Mientras esperaba a que se abriera un hueco en el tráfico para poder cruzar, busqué las llaves en el bolso y, al mirar hacia el otro lado de la calle, vi un siniestro rectángulo blanco bajo el limpiaparabrisas de mi automóvil oficial. ¿No habría puesto suficientes monedas? Maldita sea.
—Están por todas partes —añadió Marino—. Fíjese en ellos cuando regrese a casa o cuando ande por ahí haciendo la compra.
Le lancé una de mis miradas asesinas y crucé a toda prisa la calle.

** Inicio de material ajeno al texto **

Lemma gf_to_le_bytes_ok g e : elem_ok g e → array_ok (limbs g * 8) (gf_to_le_bytes e).
Proof.
  intros [<- He]. unfold gf_to_le_bytes. induction He as [|w e Hw He IH]; [done|]. cbn [flat_map length].
  apply (array_ok_app 8 (length e * 8)); [apply to_le_bytes_ok|done].
Qed.

Lemma gf_from_to_bytes g e : elem_ok g e → gf_from_le_bytes g (gf_to_le_bytes e) = e.
Proof.
  intros [Hl He]. unfold gf_from_le_bytes. rewrite <- Hl. clear g Hl. unfold gf_to_le_bytes.
  induction He as [|w e Hw He IH]; [done|]. cbn [length flat_map]. rewrite <- cons_seq, <- seq_shift. cbn [map].
  rewrite map_map. f_equal.
  - unfold slice. rewrite drop_0, take_app_length' by (by rewrite length_to_le_bytes). by apply from_to_le_bytes_id.
  - rewrite <- IH at 2. apply map_ext. intros i. f_equal.
Qed.

(** The generator [x] and the unit. *)
Definition one (g : gf) : list Z := 1 :: replicate (limbs g - 1) 0.
Definition two (g : gf) : list Z := 2 :: replicate (limbs g - 1) 0.

Lemma small_elem_ok g w : u64_ok w → elem_ok g (w :: replicate (limbs g - 1) 0) ∧ value (w :: replicate (limbs g - 1) 0) = w.
Proof.
  intros Hw. pose proof (limbs_ge g). split; [split|].
  - simpl. rewrite length_replicate. lia.
  - constructor; [done|]. apply Forall_replicate, word_ok_0. lia.
  - simpl. by rewrite value_zeros, Z.shiftl_0_l, Z.lxor_0_r.
Qed.

(** ** Properties *)

(** C5. [multiply] is the product of GF(2)[x] modulo [x^m + x^f1 + x^f2 + x^f3 + 1], as the only
    representative of degree below [m]; the processor's instruction and the portable window give the
    same element. *)
Theorem gf_multiply_correct (g : gf) (a b : list Z) :
  elem_ok g a → elem_ok g b →
  multiply true g a b = multiply false g a b ∧
  elem_ok g (multiply false g a b) ∧
  value (multiply false g a b) ≡[g] clmul (value a) (value b) ∧
  ∀ e, elem_ok g e → value e ≡[g] clmul (value a) (value b) → e = multiply false g a b.
Proof.
  intros Ha Hb. destruct (multiply_ok true g a b Ha Hb) as [H1 H2]. destruct (multiply_ok false g a b Ha Hb) as [H3 H4].
  split; [apply (elem_eq g); [done|done|]; by rewrite H2, H4|]. split; [done|]. split; [done|].
  intros e He Hv. apply (elem_eq g); [done|done|]. by rewrite Hv, H4.
Qed.

Lemma gf_multiply_correct_witness :
  let a := [3; 2 ^ 63] in let b := [5; 2 ^ 62 + 1] in
  multiply true Gf2m128 a b = multiply false Gf2m128 a b ∧
  elem_ok Gf2m128 (multiply false Gf2m128 a b) ∧
  value (multiply false Gf2m128 a b) ≡[Gf2m128] clmul (value a) (value b) ∧
  ∀ e, elem_ok Gf2m128 e → value e ≡[Gf2m128] clmul (value a) (value b) → e = multiply false Gf2m128 a b.
Proof. apply (gf_multiply_correct Gf2m128); by_decision. Defined.

Lemma multiply_comm fa g a b : elem_ok g a → elem_ok g b → multiply fa g a b = multiply fa g b a.
Proof.
  intros Ha Hb. destruct (multiply_ok fa g a b Ha Hb) as [H1 H2]. destruct (multiply_ok fa g b a Hb Ha) as [H3 H4].
  apply (elem_eq g); [done|done|]. rewrite H2, H4. rewrite clmul_comm; [reflexivity|apply value_nonneg, Ha|apply value_nonneg, Hb].
Qed.

Lemma multiply_add fa g a b c :
  elem_ok g a → elem_ok g b → elem_ok g c →
  multiply fa g (gf_add g a b) c = gf_add g (multiply fa g a c) (multiply fa g b c).
Proof.
  intros Ha Hb Hc. destruct (gf_add_ok g a b Ha Hb) as [H1 H2].
  destruct (multiply_ok fa g a c Ha Hc) as [H3 H4]. destruct (multiply_ok fa g b c Hb Hc) as [H5 H6].
  destruct (multiply_ok fa g (gf_add g a b) c H1 Hc) as [H7 H8].
  destruct (gf_add_ok g _ _ H3 H5) as [H9 H10].
  apply (elem_eq g); [done|done|]. rewrite H8, H10, H2, clmul_lxor_l by (apply value_nonneg, Hc). by rewrite H4, H6.
Qed.

Lemma multiply_assoc fa g a b c :
  elem_ok g a → elem_ok g b → elem_ok g c →
  multiply fa g (multiply fa g a b) c = multiply fa g a (multiply fa g b c).
Proof.
  intros Ha Hb Hc. destruct (multiply_ok fa g a b Ha Hb) as [H1 H2]. destruct (multiply_ok fa g b c Hb Hc) as [H3 H4].
  destruct (multiply_ok fa g _ c H1 Hc) as [H5 H6]. destruct (multiply_ok fa g a _ Ha H3) as [H7 H8].
  assert (∀ x, elem_ok g x → 0 ≤ value x) as Hn by (intros x []; by apply value_nonneg).
  apply (elem_eq g); [done|done|]. rewrite H6, H8.
  transitivity (clmul (clmul (value a) (value b)) (value c)); [apply field_clmul; auto using clmul_nonneg; reflexivity|].
  rewrite clmul_assoc by auto. symmetry. apply field_clmul; auto using clmul_nonneg; reflexivity.
Qed.

Lemma multiply_small fa g a w :
  elem_ok g a → u64_ok w → value (multiply fa g a (w :: replicate (limbs g - 1) 0)) ≡[g] clmul (value a) w.
Proof.
  intros Ha Hw. destruct (small_elem_ok g w Hw) as [H1 H2]. destruct (multiply_ok fa g a _ Ha H1) as [_ H3].
  by rewrite H2 in H3.
Qed.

—Oiga —me dijo Marino cuando llegamos a mi automóvil—, no sé por qué se enfada tanto conmigo. Debería considerarse afortunada por el hecho de que yo la proteja como un ángel de la guarda.
Me había pasado quince minutos del tiempo. Arrancando la notificación del parabrisas, la doblé y la introduje en el bolsillo de la camisa de Marino.

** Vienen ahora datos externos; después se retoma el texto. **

(* ===== verification/Gmac.v ===== *)
(** GMAC over any block cipher of the interface and its field ([hazmat/kalyna_gmac.rs]). *)

From S2P Require Import Prelude External BlockCipher Stream Poly2 Gf2mWide Kalyna Ghash.

Inductive GmacError : Type := EmptyMessage | InvalidLength | TagMismatch.

Section gmac.
Context {K : Type} `{BlockCipher K} `{!FieldOf K} `{Cpu} `{Subtle}.
Local Abbreviation bb := (block_bytes K).
Local Abbreviation g := (gf_of K).

(** The block read at [off]. *)
Definition block_at (message : list Z) (rem off : nat) : list Z :=
  let msg_len := length message in
  let end_ := Nat.min (off + bb) msg_len in
  let block := replicate bb 0 in
  let block := if Nat.ltb off end_ then copy_at 0 (slice off end_ message) block else block in
  if negb (Nat.eqb rem 0) && Nat.leb off msg_len && Nat.ltb msg_len (off + bb)
  then <[(msg_len - off)%nat := 0x80]> block else block.

(** [while off < padded_len]. *)
Fixpoint mac_loop (fuel : nat) (h_key message : list Z) (rem padded_len off : nat) (acc : list Z) : list Z :=
  match fuel with
  | O => acc
  | S fuel =>
      if Nat.ltb off padded_len then
        let acc := horner_step h_key acc (block_at message rem off) in
        mac_loop fuel h_key message rem padded_len (off + bb) acc
      else acc
  end.

Definition mac_with_bit_len (cipher : K) (message : list Z) (bit_len : Z) : list Z :=
  let h_key := gf_from_le_bytes g (encrypt_block cipher (replicate bb 0)) in
  let msg_len := length message in
  let rem := (msg_len mod bb)%nat in
  let padded_len := if Nat.eqb rem 0 then msg_len else (msg_len + (bb - rem))%nat in
  let acc := mac_loop padded_len h_key message rem padded_len 0 (ZERO g) in
  let length_block := copy_at 0 (to_le_bytes 8 bit_len) (replicate bb 0) in
  encrypt_block cipher (combine bb length_block (gf_to_le_bytes acc)).

Definition mac_with_cipher (cipher : K) (message : list Z) : result (list Z) GmacError :=
  if Nat.eqb (length message) 0 then Err EmptyMessage
  else
    match checked_bit_len (length message) with
    | Some bit_len => Ok (mac_with_bit_len cipher message bit_len)
    | None => Err InvalidLength
    end.

Definition mac (key message : list Z) : option (result (list Z) GmacError) :=
  cipher ← expanded_new K key; Some (mac_with_cipher cipher message).

Definition verify_with_cipher (cipher : K) (message tag : list Z) : result unit GmacError :=
  if negb (Nat.leb 8 (length tag) && Nat.leb (length tag) bb) then Err InvalidLength
  else
    result_bind (mac_with_cipher cipher message) (λ expected,
      if ct_eq_slice (take (length tag) expected) tag then Ok tt else Err TagMismatch).

Definition verify (key message tag : list Z) : option (result unit GmacError) :=
  cipher ← expanded_new K key; Some (verify_with_cipher cipher message tag).
End gmac.

Section lemmas.
Context {K : Type} `{BlockCipherLaws K} `{!FieldOf K} `{Cpu}.
Local Abbreviation bb := (block_bytes K).
Local Abbreviation g := (gf_of K).

(** The specification: the encryption of the length block under the GHASH of the padded message. *)
Definition gmac_spec (cipher : K) (message : list Z) : list Z :=
  let h_key := gf_from_le_bytes g (encrypt_block cipher (replicate bb 0)) in
  let acc := ghash h_key (chunks_exact bb (pad80 bb message)) (ZERO g) in
  encrypt_block cipher (xor_into (to_le_bytes bb (8 * length message)) (gf_to_le_bytes acc)).

(** The block read at a multiple of the block size is the block of the padded message. *)
Lemma block_at_pad message off :
  (off mod bb = 0)%nat → (off < length (pad80 bb message))%nat →
  block_at (K := K) message (length message mod bb) off = take bb (drop off (pad80 bb message)).
Proof.
  intros Ho Hlt. pose proof (block_bytes_pos (K := K)) as Hn. unfold block_at.
  assert (off + bb ≤ length message ∨ length message < off + bb)%nat as [Hle|Hgt] by lia.
  - rewrite (proj2 (Nat.ltb_ge (length message) (off + bb))), andb_false_r by lia.
    rewrite (proj2 (Nat.ltb_lt off _)) by lia. replace (Nat.min (off + bb) (length message)) with (off + bb)%nat by lia.
    unfold slice. replace (off + bb - off)%nat with bb by lia. unfold copy_at. cbn [take app].
    rewrite length_take, length_drop, (drop_ge (replicate bb 0)), app_nil_r by (rewrite length_replicate; lia).
    unfold pad80. case_decide; [done|]. rewrite drop_app_le, take_app_le by (rewrite ?length_drop; lia). done.
  - unfold pad80 in *. case_decide as Ha.
    { pose proof (aligned_step bb off _ Ho Ha Hlt). lia. }
    pose proof (Nat.mod_upper_bound (length message) bb ltac:(lia)). pose proof (Nat.div_mod_eq (length message) bb).
    rewrite length_app in Hlt. cbn [length] in Hlt. rewrite length_replicate in Hlt.
    assert (off = bb * (length message / bb))%nat as Hoff2.
    { assert (bb * (length message / bb) mod bb = 0)%nat as Hq by (rewrite Nat.mul_comm; apply Nat.Div0.mod_mul).
      destruct (Nat.lt_trichotomy off (bb * (length message / bb))) as [Hc|[Hc|Hc]]; [|done|].
      - pose proof (aligned_step bb _ _ Ho Hq Hc). lia.
      - pose proof (aligned_step bb _ _ Hq Ho Hc). lia. }
    assert (length message mod bb = length message - off)%nat as Hr by lia. rewrite Hr.
    rewrite (proj2 (Nat.eqb_neq _ 0)), (proj2 (Nat.leb_le off _)), (proj2 (Nat.ltb_lt (length message) _)) by lia.
    cbn [negb andb]. rewrite (proj2 (Nat.ltb_lt off _)) by lia.
    replace (Nat.min (off + bb) (length message)) with (length message) by lia.
    unfold slice. rewrite (take_ge (drop off message)) by (rewrite length_drop; lia).
    rewrite copy_at_0 by (rewrite length_drop, length_replicate; lia). rewrite length_drop.
    rewrite insert_app_r_alt, length_drop, Nat.sub_diag, drop_replicate by (rewrite length_drop; lia).
    rewrite (replicate_pos 0 (bb - _)) by lia. cbn [insert list_insert].
    rewrite drop_app_le by lia. rewrite take_ge; [done|].
    rewrite length_app, length_drop. cbn [length]. rewrite length_replicate. lia.
Qed.

Lemma mac_loop_spec fuel h message off acc :
  (off mod bb = 0)%nat → (length (pad80 bb message) ≤ off + fuel)%nat →
  mac_loop fuel h message (length message mod bb) (length (pad80 bb message)) off acc =
  ghash h (chunks_exact bb (drop off (pad80 bb message))) acc.
Proof.
  pose proof (block_bytes_pos (K := K)) as Hn. pose proof (pad80_aligned bb message Hn) as Hp.
  revert off acc. induction fuel as [|fuel IH]; intros off acc Ho Hf; cbn [mac_loop].
  { rewrite drop_ge, chunks_exact_nil by lia. done. }
  destruct (Nat.ltb_spec off (length (pad80 bb message))) as [Hlt|Hge].
  2: { rewrite drop_ge, chunks_exact_nil by lia. done. }
  rewrite IH; [|by rewrite Nat.Div0.add_mod, Ho, Nat.Div0.mod_same, Nat.Div0.mod_0_l|lia].
  rewrite block_at_pad by done.
  pose proof (aligned_step bb off _ Ho Hp Hlt).
  destruct (chunks_exact_cons bb (drop off (pad80 bb message))) as [-> _]; [done|rewrite length_drop; lia|].
  by rewrite drop_drop.
Qed.

Lemma mac_spec cipher message :
  key_ok cipher → bytes_ok message →
  mac_with_cipher cipher message =
    if decide (message = []) then Err EmptyMessage
    else if decide (8 * length message < 2 ^ 64) then Ok (gmac_spec cipher message) else Err InvalidLength.
Proof.
  intros Hk Hm. pose proof (block_bytes_pos (K := K)) as Hn. unfold mac_with_cipher, checked_bit_len.
  case_decide as He; [by subst|]. destruct (Nat.eqb_spec (length message) 0) as [Hz|Hz]; [by apply nil_length_inv in Hz|].
  case_decide as Hlen.
  2: { destruct (Z.ltb_spec (length message) (2 ^ 64)); [|done]. destruct (Z.ltb_spec (length message * 8) (2 ^ 64)); [lia|done]. }
  rewrite (proj2 (Z.ltb_lt (length message) _)), (proj2 (Z.ltb_lt (length message * 8) _)) by lia.
  f_equal. unfold mac_with_bit_len, gmac_spec. f_equal.
  assert ((if (length message mod bb =? 0)%nat then length message else (length message + (bb - length message mod bb))%nat) =
    length (pad80 bb message)) as ->.
  { unfold pad80. pose proof (Nat.mod_upper_bound (length message) bb ltac:(lia)).
    destruct (Nat.eqb_spec (length message mod bb) 0); [by rewrite decide_True|]. rewrite decide_False by done.
    rewrite length_app. cbn [length]. rewrite length_replicate. lia. }
  rewrite mac_loop_spec by (by rewrite ?Nat.Div0.mod_0_l; lia || lia). rewrite drop_0.
  assert (8 ≤ bb)%nat as H8 by (destruct (block_bytes_valid (K := K)) as [E | [E | E]]; lia).
  assert (copy_at 0 (to_le_bytes 8 (length message * 8)) (replicate bb 0) = to_le_bytes bb (8 * length message)) as ->.
  { rewrite copy_at_0 by (rewrite length_to_le_bytes, length_replicate; lia).
    rewrite length_to_le_bytes, drop_replicate, Z.mul_comm. symmetry. apply to_le_bytes_extend; [done|]. unfold word_ok. lia. }
  apply combine_xor; [apply length_to_le_bytes|].
  apply (array_ok_length bb), ghash_bytes; [by apply h_key_ok|apply zero_elem_ok|].
  apply chunks_exact_ok; [done|by apply pad80_bytes].
Qed.

Lemma gmac_spec_ok cipher message :
  key_ok cipher → bytes_ok message → array_ok bb (gmac_spec cipher message).
Proof.
  intros Hk Hm. apply encrypt_block_ok; [done|]. apply array_ok_xor_into; [apply to_le_bytes_ok|].
  apply (ghash_bytes (K := K)); [by apply h_key_ok|apply zero_elem_ok|].
  apply chunks_exact_ok; [apply block_bytes_pos|by apply pad80_bytes].
Qed.
End lemmas.

(** GMAC is the encryption of the true bit length XORed with Horner's rule over the padded message;
    an empty message, and one whose bit length does not fit 64 bits, are refused; the loop ends.  The
    blocks and the length that enter the tag determine the message.  Verification accepts a tag of 8
    bytes up to a block exactly when it is a prefix of the MAC. *)
Theorem gmac_correct {K} `{BlockCipherLaws K} `{!FieldOf K} `{Cpu} `{SubtleLaws} (key message tag : list Z) :
  array_ok (key_bytes K) key → bytes_ok message →
  ∃ cipher, expanded_new K key = Some cipher ∧
    (mac key message = Some (if decide (message = []) then Err EmptyMessage
      else if decide (8 * length message < 2 ^ 64) then Ok (gmac_spec cipher message) else Err InvalidLength)) ∧
    (∀ other, pad80 (block_bytes K) other = pad80 (block_bytes K) message →
      8 * length other = 8 * length message → other = message) ∧
    (message ≠ [] → 8 * length message < 2 ^ 64 →
      verify key message tag = Some (
        if decide (8 ≤ length tag ≤ block_bytes K)%nat then
          if decide (tag = take (length tag) (gmac_spec cipher message)) then Ok tt else Err TagMismatch
        else Err InvalidLength)).
Proof.
  intros Hkey Hm. destruct (expanded_new_ok key Hkey) as (cipher & He & Hk). exists cipher.
  split; [done|]. unfold mac, verify. rewrite He. cbn [mbind option_bind]. rewrite mac_spec by done.
  split; [done|]. split.
  - intros other Hp Hl. apply (pad80_inj (block_bytes K)); [apply block_bytes_pos| |done].
    by assert (length other = length message) as -> by lia.
  - intros Hne Hlen. f_equal. unfold verify_with_cipher. case_decide as Ht.
    + rewrite (proj2 (Nat.leb_le 8 _)), (proj2 (Nat.leb_le _ (block_bytes K))) by lia. cbn [negb andb].
      rewrite mac_spec, decide_False, decide_True by done. cbn [result_bind]. rewrite ct_eq_slice_spec.
      case_bool_decide as E; [by rewrite decide_True|]. rewrite decide_False; [done|]. intros E2. by apply E.
    + destruct (Nat.leb_spec 8 (length tag)), (Nat.leb_spec (length tag) (block_bytes K)); (done || lia).
Qed.

Lemma gmac_correct_witness :
  let _ := plain_subtle in let _ := {| feature_available := false |} in
  ∃ cipher : ExpandedKey Kalyna128_128, expanded_new (ExpandedKey Kalyna128_128) (seqZ 0 16) = Some cipher ∧
    (mac (K := ExpandedKey Kalyna128_128) (seqZ 0 16) (seqZ 1 20) = Some (Ok (gmac_spec cipher (seqZ 1 20)))) ∧
    (∀ other, pad80 16 other = pad80 16 (seqZ 1 20) → 8 * length other = 8 * 20 → other = seqZ 1 20) ∧
    (seqZ 1 20 ≠ [] → 8 * 20 < 2 ^ 64 →
      verify (K := ExpandedKey Kalyna128_128) (seqZ 0 16) (seqZ 1 20) (seqZ 0 8) = Some (
        if decide (seqZ 0 8 = take 8 (gmac_spec cipher (seqZ 1 20))) then Ok tt else Err TagMismatch)).
Proof.
  refine (@gmac_correct (ExpandedKey Kalyna128_128) _ _ _ {| feature_available := false |} plain_subtle
    plain_subtle_laws (seqZ 0 16) (seqZ 1 20) (seqZ 0 8) _ _); by_decision.
Defined.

—Cuando vuelva volando a jefatura —le dije—, encárguese de resolver este asunto, si no le importa.
Mientras me alejaba, le vi mirarme con expresión ceñuda.
D
iez manzanas más allá, me adentré en otra zona de aparcamiento e introduje en la ranura las dos últimas monedas de cuarto de dólar que me quedaban, dejando una roja placa con la palabra médico bien a la vista en el tablero de instrumentos de mi vehículo oficial. Por lo visto, los agentes de tráfico nunca se fijaban en nada. Varios meses atrás, uno de ellos había tenido la desfachatez de ponerme una multa mientras yo estaba trabajando en el escenario de un delito al que la policía me había llamado en mitad de la jornada.
Subiendo a toda prisa los peldaños de cemento, empujé una puerta de cristal y entré en la sala principal de la biblioteca pública donde la gente se movía en silencio de un lado para otro y en cuyas mesas de madera se amontonaban enormes cantidades de libros. La sosegada atmósfera me seguía inspirando la misma reverencia que cuando era pequeña. Al llegar a la hilera de máquinas de microfichas que había en el centro de la sala, saqué un índice de los libros escritos bajo los distintos seudónimos de Beryl Madison y empecé a anotar los títulos. La obra más reciente, una novela histórica ambientada en la guerra de Secesión y publicada bajo el seudónimo de Edith Montague, se había publicado un año y medio atrás. Probablemente no valía gran cosa y Mark tenía razón, pensé. A lo largo de diez años, Beryl había publicado seis novelas. Y yo jamás había oído hablar ni de una sola de ellas.